▶ [Exercise aim] The lines from the start of the data up to and including the one with "raised_by_run a e" should be returned exactly, and nothing else.

▶ [Records to use]
(** The failures that can come up inside the [try], each with the chunks
    handed to the stream by then: from the construction, from the run
    invocation on the constructed agent, and from [print(result)], where
    [str(result)], the write of the text and the write of the line end can
    each raise. *)
Inductive raised_in_try (out : Stream) (lib : Library) : exn -> list string -> Prop :=
| raised_by_construction e :
    construction lib = Raises e -> raised_in_try out lib e []
| raised_by_run a e :
    construction lib = Returns a -> invocation lib a = Raises e ->
    raised_in_try out lib e []
| raised_by_str a v e :
    construction lib = Returns a -> invocation lib a = Returns v ->
    str_value v = Raises e -> raised_in_try out lib e []
| raised_by_write a v t e :
    construction lib = Returns a -> invocation lib a = Returns v ->
    str_value v = Returns t ->
    write out [] t = Raises e -> raised_in_try out lib e [t]
| raised_by_line_end a v t e :
    construction lib = Returns a -> invocation lib a = Returns v ->
    str_value v = Returns t ->
    write out [] t = Returns tt -> write out [t] newline = Raises e ->
    raised_in_try out lib e [t; newline].

(** A failure the handler reports, [h] being the chunks handed to the
    stream before: an instance of [Exception] for which [format(e, "")]
    returns and the stream accepts the error line and its line end. *)
Definition reportable (out : Stream) (e : exn) (h : list string) : bool :=
  is_Exception e &&
  match format_exn e with
  | Returns t =>
      returned (write out h (error_line t)) &&
      returned (write out (h ++ [error_line t]) newline)
  | Raises _ => false
  end.

(** How the handler itself fails with [e'] on the failure [e] it caught:
    [format(e, "")] raises, or the write of the error line does, or the
    write of its line end. *)
Inductive handler_raises (out : Stream) (e : exn) (h : list string) (e' : exn) : Prop :=
| format_raises :
    format_exn e = Raises e' -> handler_raises out e h e'
| line_write_raises t :
    format_exn e = Returns t ->
    write out h (error_line t) = Raises e' -> handler_raises out e h e'
| line_end_write_raises t :
    format_exn e = Returns t ->
    write out h (error_line t) = Returns tt ->
    write out (h ++ [error_line t]) newline = Raises e' ->
    handler_raises out e h e'.

End Behaviour.

(** ** The calls into the library *)

Section Calls.
Context `{ObjectModel}.

Definition is_construct (ev : event) : bool :=
  match ev with Construct _ => true | _ => false end.

Definition is_run (ev : event) : bool :=
  match ev with Run _ _ => true | _ => false end.

Definition is_call (ev : event) : bool := is_construct ev || is_run ev.

(** The calls into the library among the steps of a trace, in order. *)
Definition library_calls (t : list event) : list event := filter is_call t.

(** Where an execution stands. *)
Inductive phase : Type :=
| Start
| Imported
| Constructed
| Invoked
| Handling
| Finished.

(** The steps that may come next: the import, then the construction, then
    the run invocation, then the print of the result; from the construction
    or the run invocation the handler may be entered instead, and then only
    its print remains. *)
Definition advance (p : phase) (ev : event) : option phase :=
  match p, ev with
  | Start, ImportFrom _ _ => Some Imported
  | Imported, Construct _ => Some Constructed
  | Constructed, Run _ _ => Some Invoked
  | Constructed, Caught _ => Some Handling
  | Invoked, Caught _ => Some Handling
  | Invoked, Print _ => Some Finished
  | Handling, Print _ => Some Finished
  | _, _ => None
  end.

(** The phase a trace leads to, when each of its steps may come next. *)
Fixpoint reach (p : phase) (t : list event) : option phase :=
  match t with
  | [] => Some p
  | ev :: t' =>
      match advance p ev with
      | Some q => reach q t'
      | None => None
      end
  end.

Definition in_order (t : list event) : bool :=
  match reach Start t with Some _ => true | None => false end.

(** From the run invocation on, no further call can come. *)
Definition past_the_calls (p : phase) : bool :=
  match p with
  | Invoked | Handling | Finished => true
  | _ => false
  end.

End Calls.

(** ** Stand-ins for the library and for the stream *)

(** Values of a stand-in library: an answer whose [str()] is its text, or
    an object whose [__str__] raises. *)
Inductive stub_value : Type :=
| Answer (text : string)
| Unprintable (e : exn).

#[export] Instance stub_objects : ObjectModel := {|
  Agent := nat;
  Value := stub_value;
  str_value := fun v =>
    match v with
    | Answer s => Returns s
    | Unprintable e => Raises e
    end
|}.

Definition value_error : exn :=
  Exn (OfException "ValueError") (Returns "no model configured") None.

Definition keyboard_interrupt : exn := Exn KeyboardInterrupt (Returns "") None.

Definition system_exit_3 : exn := Exn (SystemExit (CodeInt 3)) (Returns "3") None.

Definition module_not_found : exn :=
  Exn (OfException "ModuleNotFoundError") (Returns "No module named 'smolagents'") None.

Definition attribute_error : exn :=
  Exn (OfException "AttributeError")
      (Returns "'AgentError' object has no attribute 'message'") None.

(** An [Exception] whose [__str__] looks up an attribute that is not there. *)
Definition undescribable : exn :=
  Exn (OfException "AgentError") (Raises attribute_error) None.

(** An [Exception] whose class defines [__str__], returning ["S"], and
    [__format__], returning ["F"]. *)
Definition formatted_error : exn :=
  Exn (OfException "AgentError") (Returns "S") (Some (Returns "F")).

(** An [Exception] whose [__str__] raises and whose [__format__] returns. *)
Definition formatted_undescribable : exn :=
  Exn (OfException "AgentError") (Raises attribute_error) (Some (Returns "F")).

(** An [Exception] whose class defines a [__format__] that raises. *)
Definition unformattable : exn :=
  Exn (OfException "AgentError") (Returns "S") (Some (Raises attribute_error)).

(** What an ASCII stream raises on the text ["caf\xe9"]. *)
Definition cannot_encode : exn :=
  Exn (OfException "UnicodeEncodeError")
      (Returns "'ascii' codec can't encode character '\xe9' in position 3: ordinal not in range(128)")
      None.

Definition closed_file : exn :=
  Exn (OfException "ValueError") (Returns "I/O operation on closed file.") None.

(** The text "cafe" with an acute accent on its last letter (code 233). *)
Definition cafe : string :=
  ("caf" ++ String (Ascii.ascii_of_nat 233) EmptyString)%string.

(** A [ValueError] whose message has a character outside ASCII. *)
Definition cafe_error : exn := Exn (OfException "ValueError") (Returns cafe) None.

Fixpoint has_non_ascii (s : string) : bool :=
  match s with
  | EmptyString => false
  | String c s' => (128 <=? Ascii.nat_of_ascii c)%nat || has_non_ascii s'
  end.

(** A stream that takes everything. *)
Definition accepting : Stream :=
  mk_stream (fun _ _ => Returns tt) (fun _ => true).

(** A stream whose encoding is ASCII. *)
Definition ascii_stream : Stream :=
  mk_stream (fun _ chunk => if has_non_ascii chunk then Raises cannot_encode
                            else Returns tt)
            (fun _ => true).

(** A closed stream. *)
Definition closed_stream : Stream :=
  mk_stream (fun _ _ => Raises closed_file) (fun _ => true).

Definition io_error : exn :=
  Exn (OfException "OSError") (Returns "[Errno 5] Input/output error") None.

(** A stream that refuses the second chunk it is handed and takes every
    other one. *)
Definition hiccup : Stream :=
  mk_stream (fun h _ => match h with [_] => Raises io_error | _ => Returns tt end)
            (fun _ => true).

(** A buffered stream on a full device: every write is taken into the
    buffer, and the flush at exit fails when there is something to flush. *)
Definition full_device : Stream :=
  mk_stream (fun _ _ => Returns tt)
            (fun h => match h with [] => true | _ => false end).

(** Everything returns: the agent answers 47. *)
Definition answering : Library :=
  mk_library (Returns tt) (fun _ => Returns 7) (fun _ _ => Returns (Answer "47")).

▶ [Your solution]
(** The failures that can come up inside the [try], each with the chunks
    handed to the stream by then: from the construction, from the run
    invocation on the constructed agent, and from [print(result)], where
    [str(result)], the write of the text and the write of the line end can
    each raise. *)
Inductive raised_in_try (out : Stream) (lib : Library) : exn -> list string -> Prop :=
| raised_by_construction e :
    construction lib = Raises e -> raised_in_try out lib e []
| raised_by_run a e :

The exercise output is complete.